→ WHAT YOU HAVE TO DO:
The following data has a line with "rewrite app_nil_r in Ho." and a line with "Proof. unfold dumps.". Write out exactly those lines and all the lines between them.

→ DATASET CONTENT:
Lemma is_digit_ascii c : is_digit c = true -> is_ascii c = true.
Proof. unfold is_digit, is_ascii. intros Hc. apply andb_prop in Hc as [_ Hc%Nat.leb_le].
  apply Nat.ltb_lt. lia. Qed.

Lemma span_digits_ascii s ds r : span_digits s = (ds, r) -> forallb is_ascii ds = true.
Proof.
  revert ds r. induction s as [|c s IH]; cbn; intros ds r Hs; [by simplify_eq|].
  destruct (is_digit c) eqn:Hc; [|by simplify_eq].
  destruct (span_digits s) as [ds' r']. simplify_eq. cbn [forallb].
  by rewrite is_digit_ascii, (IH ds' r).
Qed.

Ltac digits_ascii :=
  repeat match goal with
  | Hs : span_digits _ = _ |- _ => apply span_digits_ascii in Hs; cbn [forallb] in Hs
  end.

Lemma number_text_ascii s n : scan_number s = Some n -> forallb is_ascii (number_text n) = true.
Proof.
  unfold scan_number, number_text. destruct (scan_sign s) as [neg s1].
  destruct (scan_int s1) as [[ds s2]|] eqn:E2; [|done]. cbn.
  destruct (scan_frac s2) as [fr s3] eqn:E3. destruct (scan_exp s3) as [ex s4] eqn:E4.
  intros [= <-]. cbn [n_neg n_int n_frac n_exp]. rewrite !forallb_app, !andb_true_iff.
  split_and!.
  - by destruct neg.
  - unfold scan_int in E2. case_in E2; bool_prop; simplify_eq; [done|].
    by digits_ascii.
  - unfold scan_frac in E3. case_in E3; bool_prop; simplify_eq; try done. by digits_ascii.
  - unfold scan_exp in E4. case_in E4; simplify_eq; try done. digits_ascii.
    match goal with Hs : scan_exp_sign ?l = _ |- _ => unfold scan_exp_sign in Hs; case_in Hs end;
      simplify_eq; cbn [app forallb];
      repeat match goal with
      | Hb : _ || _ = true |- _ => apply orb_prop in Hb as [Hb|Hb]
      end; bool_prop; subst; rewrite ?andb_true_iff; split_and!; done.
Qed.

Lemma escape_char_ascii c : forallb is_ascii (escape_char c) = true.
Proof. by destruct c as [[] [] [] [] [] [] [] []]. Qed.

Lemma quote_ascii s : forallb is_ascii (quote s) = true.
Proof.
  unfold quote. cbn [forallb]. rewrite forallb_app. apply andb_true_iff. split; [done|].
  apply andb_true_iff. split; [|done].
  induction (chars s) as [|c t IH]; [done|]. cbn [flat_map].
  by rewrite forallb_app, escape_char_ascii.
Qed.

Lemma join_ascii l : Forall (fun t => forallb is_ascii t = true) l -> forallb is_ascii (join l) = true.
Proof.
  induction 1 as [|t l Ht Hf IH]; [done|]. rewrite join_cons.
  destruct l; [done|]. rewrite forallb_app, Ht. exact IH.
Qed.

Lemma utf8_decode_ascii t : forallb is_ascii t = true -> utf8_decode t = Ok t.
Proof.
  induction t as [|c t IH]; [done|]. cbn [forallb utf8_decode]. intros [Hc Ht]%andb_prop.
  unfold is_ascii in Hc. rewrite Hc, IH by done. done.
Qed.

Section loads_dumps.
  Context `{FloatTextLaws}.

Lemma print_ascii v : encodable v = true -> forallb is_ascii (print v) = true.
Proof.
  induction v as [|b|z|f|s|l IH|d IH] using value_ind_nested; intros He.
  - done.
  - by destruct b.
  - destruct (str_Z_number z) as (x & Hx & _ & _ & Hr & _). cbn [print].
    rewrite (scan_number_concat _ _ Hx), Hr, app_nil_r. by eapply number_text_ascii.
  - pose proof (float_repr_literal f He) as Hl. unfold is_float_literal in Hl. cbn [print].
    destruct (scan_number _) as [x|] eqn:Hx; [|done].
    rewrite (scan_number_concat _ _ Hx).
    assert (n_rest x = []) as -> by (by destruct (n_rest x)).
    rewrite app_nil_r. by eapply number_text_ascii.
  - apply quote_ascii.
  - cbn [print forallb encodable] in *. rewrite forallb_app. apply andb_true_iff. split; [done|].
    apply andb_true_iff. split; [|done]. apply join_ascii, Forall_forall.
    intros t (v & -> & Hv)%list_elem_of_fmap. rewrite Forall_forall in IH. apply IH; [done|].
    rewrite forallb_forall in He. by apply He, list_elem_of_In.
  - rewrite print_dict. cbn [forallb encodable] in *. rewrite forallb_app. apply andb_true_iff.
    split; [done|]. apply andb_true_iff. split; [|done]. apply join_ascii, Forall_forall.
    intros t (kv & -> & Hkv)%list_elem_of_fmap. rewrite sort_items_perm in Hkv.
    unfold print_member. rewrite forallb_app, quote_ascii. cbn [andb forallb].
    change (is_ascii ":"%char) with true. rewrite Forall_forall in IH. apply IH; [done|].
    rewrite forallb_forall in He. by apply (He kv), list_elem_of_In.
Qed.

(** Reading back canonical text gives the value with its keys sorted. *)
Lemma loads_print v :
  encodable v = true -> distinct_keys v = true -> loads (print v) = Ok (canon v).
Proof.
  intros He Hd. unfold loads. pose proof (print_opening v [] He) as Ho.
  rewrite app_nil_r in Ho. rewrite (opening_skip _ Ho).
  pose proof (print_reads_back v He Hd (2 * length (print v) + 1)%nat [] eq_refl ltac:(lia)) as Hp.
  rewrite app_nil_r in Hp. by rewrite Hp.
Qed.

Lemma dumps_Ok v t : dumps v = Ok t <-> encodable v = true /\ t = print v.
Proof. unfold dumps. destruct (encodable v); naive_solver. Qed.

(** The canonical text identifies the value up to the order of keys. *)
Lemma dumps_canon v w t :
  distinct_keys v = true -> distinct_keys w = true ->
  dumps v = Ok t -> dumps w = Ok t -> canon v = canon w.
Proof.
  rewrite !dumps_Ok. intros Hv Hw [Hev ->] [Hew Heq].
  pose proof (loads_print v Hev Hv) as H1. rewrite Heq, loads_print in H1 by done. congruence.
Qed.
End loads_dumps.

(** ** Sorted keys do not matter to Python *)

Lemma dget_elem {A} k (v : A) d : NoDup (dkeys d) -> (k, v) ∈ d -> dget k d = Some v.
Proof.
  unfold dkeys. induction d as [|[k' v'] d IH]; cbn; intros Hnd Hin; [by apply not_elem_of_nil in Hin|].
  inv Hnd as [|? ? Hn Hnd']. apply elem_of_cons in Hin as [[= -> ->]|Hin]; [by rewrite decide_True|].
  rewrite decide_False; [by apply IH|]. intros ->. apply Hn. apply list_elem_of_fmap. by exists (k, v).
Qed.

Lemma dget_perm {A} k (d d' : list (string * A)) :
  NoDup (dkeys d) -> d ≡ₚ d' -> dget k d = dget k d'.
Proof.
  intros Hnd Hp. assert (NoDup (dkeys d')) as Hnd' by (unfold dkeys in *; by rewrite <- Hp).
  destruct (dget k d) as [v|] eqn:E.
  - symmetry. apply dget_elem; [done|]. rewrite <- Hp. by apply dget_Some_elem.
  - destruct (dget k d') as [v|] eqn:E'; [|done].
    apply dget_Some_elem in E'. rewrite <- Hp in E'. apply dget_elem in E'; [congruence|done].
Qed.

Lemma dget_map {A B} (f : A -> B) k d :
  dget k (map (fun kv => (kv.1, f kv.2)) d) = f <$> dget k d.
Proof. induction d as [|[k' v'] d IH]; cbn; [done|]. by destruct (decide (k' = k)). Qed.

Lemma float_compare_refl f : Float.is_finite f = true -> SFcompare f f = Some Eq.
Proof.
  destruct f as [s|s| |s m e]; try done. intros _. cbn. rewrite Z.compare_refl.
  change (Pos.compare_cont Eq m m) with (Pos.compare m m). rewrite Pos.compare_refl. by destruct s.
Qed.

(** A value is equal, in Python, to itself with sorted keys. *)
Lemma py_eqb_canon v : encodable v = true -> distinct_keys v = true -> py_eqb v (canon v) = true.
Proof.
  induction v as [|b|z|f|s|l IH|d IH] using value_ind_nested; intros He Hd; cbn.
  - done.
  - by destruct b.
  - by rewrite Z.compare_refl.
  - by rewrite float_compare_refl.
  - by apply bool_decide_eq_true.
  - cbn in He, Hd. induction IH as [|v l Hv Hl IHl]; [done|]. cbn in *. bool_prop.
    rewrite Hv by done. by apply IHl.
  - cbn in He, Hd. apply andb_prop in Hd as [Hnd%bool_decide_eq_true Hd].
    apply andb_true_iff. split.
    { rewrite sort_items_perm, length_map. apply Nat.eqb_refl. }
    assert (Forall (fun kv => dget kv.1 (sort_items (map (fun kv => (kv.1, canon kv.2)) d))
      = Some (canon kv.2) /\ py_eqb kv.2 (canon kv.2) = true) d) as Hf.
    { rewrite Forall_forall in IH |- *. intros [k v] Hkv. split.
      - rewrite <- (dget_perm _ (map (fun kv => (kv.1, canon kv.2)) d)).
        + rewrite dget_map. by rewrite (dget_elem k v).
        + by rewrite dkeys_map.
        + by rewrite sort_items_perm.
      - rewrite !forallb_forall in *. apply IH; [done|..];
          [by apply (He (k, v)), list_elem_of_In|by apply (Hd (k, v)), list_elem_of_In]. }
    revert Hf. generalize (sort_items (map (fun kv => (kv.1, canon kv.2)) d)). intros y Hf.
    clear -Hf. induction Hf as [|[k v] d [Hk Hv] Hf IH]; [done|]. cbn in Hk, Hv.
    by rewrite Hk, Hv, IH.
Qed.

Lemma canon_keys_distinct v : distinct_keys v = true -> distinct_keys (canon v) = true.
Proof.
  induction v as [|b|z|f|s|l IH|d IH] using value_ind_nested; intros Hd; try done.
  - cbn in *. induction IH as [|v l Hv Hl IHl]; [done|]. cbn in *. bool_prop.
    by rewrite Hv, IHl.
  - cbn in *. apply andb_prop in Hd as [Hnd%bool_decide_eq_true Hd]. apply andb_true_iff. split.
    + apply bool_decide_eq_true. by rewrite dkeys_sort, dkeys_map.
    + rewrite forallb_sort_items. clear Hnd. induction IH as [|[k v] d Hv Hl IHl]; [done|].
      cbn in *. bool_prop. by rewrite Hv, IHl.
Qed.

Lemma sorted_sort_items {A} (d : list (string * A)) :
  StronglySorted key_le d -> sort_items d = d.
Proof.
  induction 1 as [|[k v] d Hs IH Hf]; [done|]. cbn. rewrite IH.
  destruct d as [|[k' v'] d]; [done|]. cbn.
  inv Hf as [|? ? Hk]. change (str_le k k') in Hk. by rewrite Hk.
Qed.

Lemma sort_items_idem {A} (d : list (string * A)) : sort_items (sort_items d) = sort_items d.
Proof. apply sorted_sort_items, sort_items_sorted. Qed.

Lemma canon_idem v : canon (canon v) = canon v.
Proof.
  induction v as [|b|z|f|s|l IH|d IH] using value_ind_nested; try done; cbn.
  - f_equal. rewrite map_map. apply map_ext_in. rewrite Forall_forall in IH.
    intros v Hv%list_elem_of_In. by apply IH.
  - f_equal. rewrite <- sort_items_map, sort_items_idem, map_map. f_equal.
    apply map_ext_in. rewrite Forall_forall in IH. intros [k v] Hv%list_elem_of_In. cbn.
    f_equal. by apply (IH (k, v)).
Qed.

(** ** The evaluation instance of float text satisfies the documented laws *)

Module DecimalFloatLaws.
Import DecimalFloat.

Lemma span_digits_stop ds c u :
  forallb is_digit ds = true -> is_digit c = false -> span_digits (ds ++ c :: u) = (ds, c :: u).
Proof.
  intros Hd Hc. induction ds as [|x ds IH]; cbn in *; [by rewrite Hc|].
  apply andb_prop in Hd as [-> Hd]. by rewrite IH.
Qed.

→ TASK ANSWER:
  rewrite app_nil_r in Ho. rewrite (opening_skip _ Ho).
  pose proof (print_reads_back v He Hd (2 * length (print v) + 1)%nat [] eq_refl ltac:(lia)) as Hp.
  rewrite app_nil_r in Hp. by rewrite Hp.
Qed.

Lemma dumps_Ok v t : dumps v = Ok t <-> encodable v = true /\ t = print v.
Proof. unfold dumps. destruct (encodable v); naive_solver. Qed.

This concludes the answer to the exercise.